Isolation and characterization of two distinct cDNA clones encoding corn seed cysteine proteinases.
Kulcsszavak
Absztrakt
We obtained two cDNA clones encoding corn seed cysteine proteinases (CCP1 and CCP2). Sequence analysis showed that CCP1 consists of 371 amino acid residues, in a prepro-protein form, with two unique short insertions in the mature protein region that are not found in papain or other common CPs. CCP2 consists of 360 amino acid residues with a vacuole sorting signal in the pro-sequence region.

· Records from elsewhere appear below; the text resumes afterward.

#[global] Instance SRRIP_laws : ReplacementPolicyLaws CacheSetSRRIP.
Proof.
  refine {| policy_wf := wf |}.
  - intros s s' p si si' E Hsh []. split; rewrite <- ?E; try done. by eapply info_ok_shape.
  - intros ty s p e i p' e' Hs Hwf H. cbn in H. pose proof (set_wf_ways _ _ Hs).
    destruct (find_invalid_cases _ _ Hs) as [(w & Ew & _ & Hw & _)|[Ew _]].
    + destruct (srrip_fill ty s Hs p e w Hwf ltac:(lia) Ew) as (q & E & Hq). rewrite E in H.
      injection H as <- <- <-. split_and!; [lia|done|done].
    + unfold SRRIP_getReplacementIndex in H. rewrite Ew in H. cbn [mbind res_bind] in H.
      apply (srrip_outer_ok ty s Hs) in H as (? & ? & ? & ?); [done|done|apply Hwf].
  - intros ty s p e i Hs Hwf Hi. cbn. unfold SRRIP_updateReplacementIndex.
    pose proof (wf_length _ _ _ Hwf) as Hl. destruct (rd_lookup (m_rrip_bits p) i ltac:(lia)) as (x & -> & Hx).
    cbn [mbind res_bind]. pose proof (Forall_lookup_1 _ _ _ _ (wf_bits _ _ _ Hwf) Hx) as Hb. cbn in Hb.
    destruct (env_increment_total _ _ e (Z.to_nat x) (wf_env _ _ _ Hwf)) as (e' & -> & He' & _).
    { destruct Hwf. lia. }
    destruct (keeps_total ty s Hs p i Hi) as [k ->]. rewrite !wr_lt by lia. cbn [mbind res_bind].
    destruct k; [|destruct (Z.ltb_spec 0 x)]; eexists _, _; (split; [done|]); (split; [|done]).
    + eapply wf_set_bits; [done|lia|done].
    + eapply wf_set_bits; [done|lia|done].
    + destruct Hwf. split; try done. by eapply info_ok_shape.
Defined.

#[global] Instance SRRIP_fills : FillsFreeWays CacheSetSRRIP.
Proof.
  fills_start. destruct (srrip_fill ty s Hs p e i Hwf Hi) as (q & -> & _); [|by eexists _, _].
  by rewrite (find_invalid_pure _ _ Hs), Hf.
Qed.

#[global] Instance SRRIP_safe : SafeVictims CacheSetSRRIP.
Proof.
  intros ty s p e i p' e' Hs Hwf H. cbn in H. pose proof (set_wf_ways _ _ Hs).
  destruct (find_invalid_cases _ _ Hs) as [(w & Ew & Hf & Hw & _)|[Ew _]].
  - destruct (srrip_fill ty s Hs p e w Hwf ltac:(lia) Ew) as (q & E & Hq). rewrite E in H.
    injection H as <- <- <-. by left.
  - unfold SRRIP_getReplacementIndex in H. rewrite Ew in H. cbn [mbind res_bind] in H.
    apply (srrip_outer_ok ty s Hs) in H as (? & ? & ? & ?); [by right|done|apply Hwf].
Qed.

(** ** The search computes the largest counter *)

(** The counters all raised by [d]. *)
Definition raise (d : Z) (bits : list Z) : list Z := (fun x => (x + d)%Z) <$> bits.

(** [is_victim n bits ptr m v]: going up cyclically from [ptr], [v] is the first way whose
    counter is [m]. *)
Definition is_victim (n : nat) (bits : list Z) (ptr : nat) (m : Z) (v : nat) : Prop :=
  bits !! v = Some m /\
  exists k, k < n /\ v = (ptr + k) `mod` n /\ forall j, j < k -> bits !! ((ptr + j) `mod` n) <> Some m.

Lemma is_victim_exists n bits ptr m w :
  length bits = n -> n <= 256 -> ptr < n -> bits !! w = Some m ->
  exists v, is_victim n bits ptr m v.
Proof.
  intros Hl Hn Hp Hw. pose proof (lookup_lt_Some _ _ _ Hw).
  set (q k := bool_decide (bits !! ((ptr + k) `mod` n) = Some m)).
  destruct (walk_covers n ltac:(lia) ptr w Hp ltac:(lia)) as (j & Hj & Ej).
  destruct (first_such q (seq 0 n)) as [k|] eqn:E.
  - apply first_such_seq_min in E as (Hk & Hq & Hmin). exists ((ptr + k) `mod` n).
    split; [by apply bool_decide_eq_true in Hq|]. exists k. split_and!; [lia|done|].
    intros i Hi. specialize (Hmin i ltac:(lia)). by apply bool_decide_eq_false in Hmin.
  - exfalso. rewrite first_such_None in E. specialize (E j ltac:(apply elem_of_seq; lia)).
    apply bool_decide_eq_false in E. apply E. by rewrite Ej.
Qed.

Section search.
Context (ty : cache_t) (s : CacheSetBase) (Hs : set_wf ty s) (e e' : ReplEnv).
Let n := m_associativity s.
Context (He : env_incrementAttempt 0 e = Ok e').

(** The state after a victim is chosen. *)
Definition chosen (p : CacheSetSRRIP) (v : nat) : CacheSetSRRIP :=
  set_bits (<[v := m_rrip_insert p]> (m_rrip_bits p)) (set_pointer ((v + 1) `mod` n) p).

Lemma step_single p x :
  wf s p (set_info e) -> m_num_attempts p = 1 -> m_rrip_bits p !! m_replacement_pointer p = Some x ->
  srrip_step s p 0 e =
    if (m_rrip_max p <=? x)%Z then
      if evictable_way s (m_replacement_pointer p)
      then Ok (Return (m_replacement_pointer p) (chosen p (m_replacement_pointer p)) e') else Err LogError
    else Ok (Continue (set_pointer ((m_replacement_pointer p + 1) `mod` n) p) 0 e).
Proof.
  intros Hwf Ha Hx. pose proof (wf_pointer _ _ _ Hwf) as Hp. pose proof (wf_length _ _ _ Hwf) as Hl.
  unfold srrip_step. rewrite (proj2 (rd_Ok _ _ _) Hx), (wf_byte_pointer _ _ _ Hwf), Ha. cbn [mbind res_bind].
  destruct (next_way_wf _ _ Hs _ _ Hwf) as (p' & -> & _ & ->). cbn [mbind res_bind].
  destruct (m_rrip_max p <=? x)%Z; [|done]. change (1 <? 1) with false. cbn [qbs_query mbind res_bind].
  destruct (keeps_total ty s Hs p _ Hp) as [k ->]. cbn [mbind res_bind]. rewrite andb_false_r.
  rewrite wr_lt by (cbn; lia). rewrite He, (isValidReplacement_pure _ _ Hs). cbn [mbind res_bind].
  by destruct (evictable_way s _).
Qed.

(** A round over [k] ways none of which has a maximal counter, then a way that has. *)
Lemma inner_single k rounds p :
  wf s p (set_info e) -> m_num_attempts p = 1 -> k < rounds ->
  let ptr := m_replacement_pointer p in
  (forall j, j < k -> m_rrip_bits p !! ((ptr + j) `mod` n) <> Some (m_rrip_max p)) ->
  m_rrip_bits p !! ((ptr + k) `mod` n) = Some (m_rrip_max p) ->
  let v := (ptr + k) `mod` n in
  srrip_inner s rounds p 0 e =
    if evictable_way s v then Ok (Return v (chosen p v) e') else Err LogError.
Proof.
  revert rounds p. induction k as [|k IH]; intros rounds p Hwf Ha Hk ptr Hno Hm v;
    (destruct rounds as [|rounds]; [lia|]); pose proof (wf_pointer _ _ _ Hwf) as Hp; cbn [srrip_inner].
  - unfold v. rewrite Nat.add_0_r, Nat.mod_small in Hm |- * by done.
    rewrite (step_single p _ Hwf Ha Hm), Z.leb_refl. fold ptr. by destruct (evictable_way s ptr).
  - assert (Hp' : ptr < n) by done.
    assert (Hsh : forall j, ((ptr + 1) `mod` n + j) `mod` n = (ptr + S j) `mod` n).
    { intros j. rewrite Nat.Div0.add_mod_idemp_l. f_equal. lia. }
    destruct (lookup_lt_is_Some_2 (m_rrip_bits p) ptr) as [x Hx].
    { rewrite (wf_length _ _ _ Hwf). done. }
    rewrite (step_single p _ Hwf Ha Hx). fold ptr.
    pose proof (Forall_lookup_1 _ _ _ _ (wf_bits _ _ _ Hwf) Hx) as Hb. cbn in Hb.
    pose proof (Hno 0 ltac:(lia)) as H0. rewrite Nat.add_0_r, Nat.mod_small, Hx in H0 by done.
    rewrite (proj2 (Z.leb_gt _ _)) by (assert (x <> m_rrip_max p) by congruence; lia). cbn [mbind res_bind].
    destruct (next_way_wf _ _ Hs _ _ Hwf) as (p' & _ & Hwf' & Ep'). fold ptr n in Ep'.
    rewrite <- Ep'.
    rewrite (IH rounds p' Hwf'); [|by rewrite Ep'|lia| |]; rewrite Ep'; cbn [m_replacement_pointer set_pointer m_rrip_bits m_rrip_max].
    + rewrite Hsh. fold v. done.
    + intros j Hj. rewrite Hsh. apply Hno. lia.
    + by rewrite Hsh.
Qed.

(** A round over ways none of which has a maximal counter moves the pointer only. *)
Lemma inner_skip rounds p :
  wf s p (set_info e) -> m_num_attempts p = 1 -> (forall x, x ∈ m_rrip_bits p -> x <> m_rrip_max p) ->
  srrip_inner s rounds p 0 e =
    Ok (Continue (set_pointer ((m_replacement_pointer p + rounds) `mod` n) p) 0 e).
Proof.
  revert p. induction rounds as [|rounds IH]; intros p Hwf Ha Hno; cbn [srrip_inner];
    pose proof (wf_pointer _ _ _ Hwf) as Hp.
  - rewrite Nat.add_0_r, Nat.mod_small by done. by destruct p.
  - destruct (lookup_lt_is_Some_2 (m_rrip_bits p) (m_replacement_pointer p)) as [x Hx].
    { by rewrite (wf_length _ _ _ Hwf). }
    rewrite (step_single p _ Hwf Ha Hx).
    pose proof (Forall_lookup_1 _ _ _ _ (wf_bits _ _ _ Hwf) Hx) as Hb. cbn in Hb.
    pose proof (Hno x (list_elem_of_lookup_2 _ _ _ Hx)).
    rewrite (proj2 (Z.leb_gt _ _)) by lia. cbn [mbind res_bind].
    destruct (next_way_wf _ _ Hs _ _ Hwf) as (p' & _ & Hwf' & Ep'). fold n in Ep'. rewrite <- Ep'.
    rewrite IH; [|done|by rewrite Ep'|by rewrite Ep']. rewrite Ep'. cbn.
    do 2 f_equal. rewrite Nat.Div0.add_mod_idemp_l. unfold set_pointer. cbn. do 2 f_equal. lia.
Qed.

Lemma age_raise p :
  wf s p (set_info e) -> (forall x, x ∈ m_rrip_bits p -> x <> m_rrip_max p) ->
  age p = set_bits (raise 1 (m_rrip_bits p)) p.
Proof.
  intros Hwf Hno. unfold age, raise. f_equal. apply list_fmap_ext. intros i x Hx.
  pose proof (Forall_lookup_1 _ _ _ _ (wf_bits _ _ _ Hwf) Hx) as Hb. cbn in Hb.
  pose proof (Hno x (list_elem_of_lookup_2 _ _ _ Hx)). destruct Hwf.
  rewrite (proj2 (Z.ltb_lt _ _)) by lia. apply wrap_small. split; lia.
Qed.

Lemma raise_0 bits : raise 0 bits = bits.
Proof. unfold raise. rewrite <- (list_fmap_id bits) at 2. apply list_fmap_ext. intros. cbn. lia. Qed.

Lemma raise_add d d' bits : raise d (raise d' bits) = raise (d' + d) bits.
Proof. unfold raise. rewrite <- list_fmap_compose. apply list_fmap_ext. intros. cbn. lia. Qed.

(** The outer loop, by induction on the distance from the largest counter to the maximum. *)
Lemma outer_single d fuel p v :
  wf s p (set_info e) -> m_num_attempts p = 1 -> d < fuel ->
  (forall x, x ∈ m_rrip_bits p -> x <= m_rrip_max p - Z.of_nat d)%Z ->
  is_victim n (m_rrip_bits p) (m_replacement_pointer p) (m_rrip_max p - Z.of_nat d) v ->
  srrip_outer s fuel p 0 e =
    if evictable_way s v
    then Ok (v, chosen (set_bits (raise (Z.of_nat d) (m_rrip_bits p)) p) v, e') else Err LogError.
Proof.
  revert fuel p. induction d as [|d IH]; intros fuel p Hwf Ha Hf Hle [Hv (k & Hk & -> & Hno)];
    (destruct fuel as [|fuel]; [lia|]); cbn [srrip_outer].
  - rewrite Z.sub_0_r in *. fold n. rewrite (inner_single k n p Hwf Ha Hk Hno Hv).
    rewrite raise_0. replace (set_bits (m_rrip_bits p) p) with p by (by destruct p).
    by destruct (evictable_way s _).
  - assert (Hne : forall x, x ∈ m_rrip_bits p -> x <> m_rrip_max p).
    { intros x Hx. specialize (Hle x Hx). lia. }
    rewrite (inner_skip _ _ Hwf Ha Hne). fold n. cbn [mbind res_bind].
    assert (E : set_pointer ((m_replacement_pointer p + n) `mod` n) p = p).
    { replace (m_replacement_pointer p + n) with (m_replacement_pointer p + 1 * n) by lia.
      rewrite Nat.Div0.mod_add, Nat.mod_small by (by apply (wf_pointer _ _ _ Hwf)). by destruct p. }
    rewrite E. rewrite (IH fuel (age p)); [| |done|lia| |].
    + rewrite (age_raise _ Hwf Hne). cbn [set_bits m_rrip_bits m_rrip_max]. rewrite raise_add.
      replace (1 + Z.of_nat d)%Z with (Z.of_nat (S d)) by lia. done.
    + by apply age_wf.
    + rewrite (age_raise _ Hwf Hne). cbn. intros x (y & -> & Hy)%list_elem_of_fmap.
      specialize (Hle y Hy). lia.
    + rewrite (age_raise _ Hwf Hne). cbn [set_bits m_rrip_bits m_rrip_max m_replacement_pointer].
      unfold raise. split.
      { rewrite list_lookup_fmap, Hv. cbn. f_equal. lia. }
      exists k. split_and!; [done|done|]. intros j Hj. rewrite list_lookup_fmap.
      specialize (Hno j Hj). destruct (m_rrip_bits p !! ((m_replacement_pointer p + j) `mod` n)) as [y|];
        cbn; [|done]. intros [= Ey]. apply Hno. f_equal. lia.
Qed.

An amino acid sequence similarity of 42% was found between the mature protein region of CCP1 and that of CCP2. Although CCP1 is highly homologous to pea 15a CP (72%) and Arabidopsis thaliana RD 19 CP (79%), both of which are known to be induced only when the plant is exposed to a dehydrated environment, it showed very low homologies to other known cysteine proteinases (38-43%). CCP2 showed as much as 87% and 89% identity to rice oryzain gamma and barley aleurain, respectively. We also observed that the CCP1 mRNA is expressed in ripened corn seeds, although its expression reaches a maximum 5 days after the onset of germination. On the other hand, the CCP2 mRNA is expressed only during germination, with maximum expression at the 3-day stage. These results suggest the presence of at least two cysteine proteinases playing differential roles in the corn seeds.